Second is the implementation of the right to be forgotten, as outlined by the Court of Justice of the European Union in the judgment in Google Spain v AEPD and Mario Costeja González. The threat of the formal stipulation of this right is that, in the absence of appropriate safeguards, the mechanisms of de-indexing information about oneself in search engines can be used by public persons in order to delete awkward information for them. This is precisely what was done in Russia by a former minister of agriculture regarding the deleting of information about criminal cases opened against her.
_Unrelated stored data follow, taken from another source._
(* ===== verification/Sha256.v ===== *)
(** * crypto/sha256 and encoding/hex

    The standard library functions behind the audit hash chain and the
    idempotency keys, as FIPS 180-4 defines them: the message is padded to
    blocks of 64 bytes and each block updates eight 32-bit words.  Words are
    [Z] kept below 2^32 by [w32]; bytes are [ascii]. *)
From S2P Require Import GoLib.

Local Open Scope Z_scope.

(** [[]byte] *)
Definition bytes : Type := list ascii.
Definition bytes_of (s : string) : bytes := String.list_ascii_of_string s.
Definition code (c : ascii) : Z := Z.of_nat (Ascii.nat_of_ascii c).
Definition byte_of (z : Z) : ascii := Ascii.ascii_of_nat (Z.to_nat (z mod 256)).

(** ** 32-bit words *)
Definition w32 (z : Z) : Z := Z.land z 0xFFFFFFFF.
Definition rotr (x n : Z) : Z := w32 (Z.lor (Z.shiftr x n) (Z.shiftl x (32 - n))).
Definition Ch (x y z : Z) : Z := Z.lxor (Z.land x y) (Z.land (Z.lxor x 0xFFFFFFFF) z).
Definition Maj (x y z : Z) : Z := Z.lxor (Z.lxor (Z.land x y) (Z.land x z)) (Z.land y z).
Definition big_sigma0 (x : Z) : Z := Z.lxor (Z.lxor (rotr x 2) (rotr x 13)) (rotr x 22).
Definition big_sigma1 (x : Z) : Z := Z.lxor (Z.lxor (rotr x 6) (rotr x 11)) (rotr x 25).
Definition sigma0 (x : Z) : Z := Z.lxor (Z.lxor (rotr x 7) (rotr x 18)) (Z.shiftr x 3).
Definition sigma1 (x : Z) : Z := Z.lxor (Z.lxor (rotr x 17) (rotr x 19)) (Z.shiftr x 10).

Definition be32 (x : Z) : bytes :=
  [byte_of (Z.shiftr x 24); byte_of (Z.shiftr x 16); byte_of (Z.shiftr x 8); byte_of x].

(** The constants are the first 32 bits of the fractional parts of the cube
    roots of the first 64 primes, and the initial state those of the square
    roots of the first eight. *)
Definition is_prime (n : nat) : bool := forallb (fun d => negb (n mod d =? 0)%nat) (seq 2 (n - 2)).
Definition first_primes (count : nat) : list Z := take count (Z.of_nat <$> base.filter is_prime (seq 2 310)).

Fixpoint root_bits (exponent : Z) (bits : nat) (n r : Z) : Z :=
  match bits with
  | O => r
  | S b =>
      let r' := r + 2 ^ Z.of_nat b in
      root_bits exponent b n (if r' ^ exponent <=? n then r' else r)
  end.
Definition root_fraction (exponent p : Z) : Z := w32 (root_bits exponent 37 (p * 2 ^ (32 * exponent)) 0).

Definition round_constants : list Z := Eval vm_compute in root_fraction 3 <$> first_primes 64.

Record sha_state : Type := mkSha {
  sha_a : Z; sha_b : Z; sha_c : Z; sha_d : Z; sha_e : Z; sha_f : Z; sha_g : Z; sha_h : Z;
}.

Definition sha_init : sha_state := Eval vm_compute in
  let h i := nth i (root_fraction 2 <$> first_primes 8) 0 in
  mkSha (h 0%nat) (h 1%nat) (h 2%nat) (h 3%nat) (h 4%nat) (h 5%nat) (h 6%nat) (h 7%nat).

(** ** One block *)

(** The message schedule, latest word first: word [t] is computed from the
    words [t-2], [t-7], [t-15] and [t-16]. *)
Fixpoint extend_schedule (n : nat) (w : list Z) : list Z :=
  match n with
  | O => w
  | S n' =>
      let word i := nth i w 0 in
      extend_schedule n' (w32 (sigma1 (word 1%nat) + word 6%nat + sigma0 (word 14%nat) + word 15%nat) :: w)
  end.

Definition sha_round (s : sha_state) (kw : Z * Z) : sha_state :=
  let t1 := sha_h s + big_sigma1 (sha_e s) + Ch (sha_e s) (sha_f s) (sha_g s) + kw.1 + kw.2 in
  let t2 := big_sigma0 (sha_a s) + Maj (sha_a s) (sha_b s) (sha_c s) in
  mkSha (w32 (t1 + t2)) (sha_a s) (sha_b s) (sha_c s) (w32 (sha_d s + t1)) (sha_e s) (sha_f s) (sha_g s).

Fixpoint words_of (l : bytes) : list Z :=
  match l with
  | a :: b :: c :: d :: l' =>
      (Z.shiftl (code a) 24 + Z.shiftl (code b) 16 + Z.shiftl (code c) 8 + code d) :: words_of l'
  | _ => []
  end.

Definition sha_block (s : sha_state) (block : bytes) : sha_state :=
  let w := rev (extend_schedule 48 (rev (words_of block))) in
  let r := foldl sha_round s (zip round_constants w) in
  mkSha (w32 (sha_a s + sha_a r)) (w32 (sha_b s + sha_b r)) (w32 (sha_c s + sha_c r)) (w32 (sha_d s + sha_d r))
    (w32 (sha_e s + sha_e r)) (w32 (sha_f s + sha_f r)) (w32 (sha_g s + sha_g r)) (w32 (sha_h s + sha_h r)).

(** ** The message *)

(** A one bit, zeros up to 8 bytes short of a block, and the length in bits. *)
Definition sha_pad (m : bytes) : bytes :=
  let n := Z.of_nat (length m) in
  m ++ byte_of 128 :: replicate (Z.to_nat ((55 - n) mod 64)) (byte_of 0)
    ++ be32 (Z.shiftr (8 * n) 32) ++ be32 (8 * n).

(** The blocks of the padded message; its length is enough fuel. *)
Fixpoint sha_blocks (fuel : nat) (s : sha_state) (m : bytes) : sha_state :=
  match fuel, m with
  | S fuel', _ :: _ => sha_blocks fuel' (sha_block s (take 64 m)) (drop 64 m)
  | _, _ => s
  end.

Definition sha256_Sum256 (m : bytes) : bytes :=
  let p := sha_pad m in
  let s := sha_blocks (length p) sha_init p in
  be32 (sha_a s) ++ be32 (sha_b s) ++ be32 (sha_c s) ++ be32 (sha_d s)
    ++ be32 (sha_e s) ++ be32 (sha_f s) ++ be32 (sha_g s) ++ be32 (sha_h s).

Lemma sha256_length m : length (sha256_Sum256 m) = 32%nat.
Proof. done. Qed.

(** The padded message is a whole number of blocks. *)
Lemma sha_pad_blocks m : (Z.of_nat (length (sha_pad m))) mod 64 = 0.
Proof.
  unfold sha_pad. rewrite !length_app; cbn [length]. rewrite !length_app, length_replicate. cbn [length].
  pose proof (Z.mod_pos_bound (55 - Z.of_nat (length m)) 64 ltac:(lia)) as Hr.
  pose proof (Z.div_mod (55 - Z.of_nat (length m)) 64 ltac:(lia)) as Hd.
  rewrite Nat2Z.inj_add, Nat2Z.inj_succ, Nat2Z.inj_add, Z2Nat.id by lia.
  match goal with |- ?x mod 64 = 0 =>
    replace x with ((1 - (55 - Z.of_nat (length m)) / 64) * 64) by (cbn; lia) end.
  apply Z_mod_mult.
Qed.

(** ** encoding/hex *)
Definition hex_digit (z : Z) : ascii := byte_of (if z <? 10 then 48 + z else 87 + z).
Definition hex_EncodeToString (l : bytes) : string :=
  String.string_of_list_ascii
    (concat ((fun c => [hex_digit (Z.shiftr (code c) 4); hex_digit (Z.land (code c) 15)]) <$> l)).

(** FIPS 180-4, appendix B.1. *)
Example sha256_abc :
  hex_EncodeToString (sha256_Sum256 (bytes_of "abc"))
  = "ba7816bf8f01cfea414140de5dae2223b00361a396177a9cb410ff61f20015ad".
Proof. by vm_compute. Qed.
The third challenge for the regulation of the Internet at both the European and global level is the fight against fake news. In 2017, special rapporteurs on freedom of expression issued the Joint declaration on freedom of expression and “fake news”, disinformation and propaganda, which provides examples of good practices and policies for fighting disinformation and propaganda.

And finally, it is worth noting that in the European Union reform of the protection of personal data is currently taking place, which is aimed at unifying rules in member states. New regulations include increasing the level of protection of personal data of users of electronic communications, including communication content and metadata, particularly when using messengers. Stepping up the fight against spam and simplifying cookie rules are also anticipated.

Photo Credit: Verkhovna Rada of Ukraine, October, 3, 2017

The above-mentioned trends in the regulation of the Internet and digital rights should also be considered in the context of Ukraine’s situation in the fourth year of military conflict.

It is precisely from the situation in the East that state policy on regulation of digital rights will depend. So, the Doctrine of Information Security of Ukraine determines the priority of state policy in the information sphere, legislative regulation of the mechanism for the blocking and removal of prohibited content from the country’s information space.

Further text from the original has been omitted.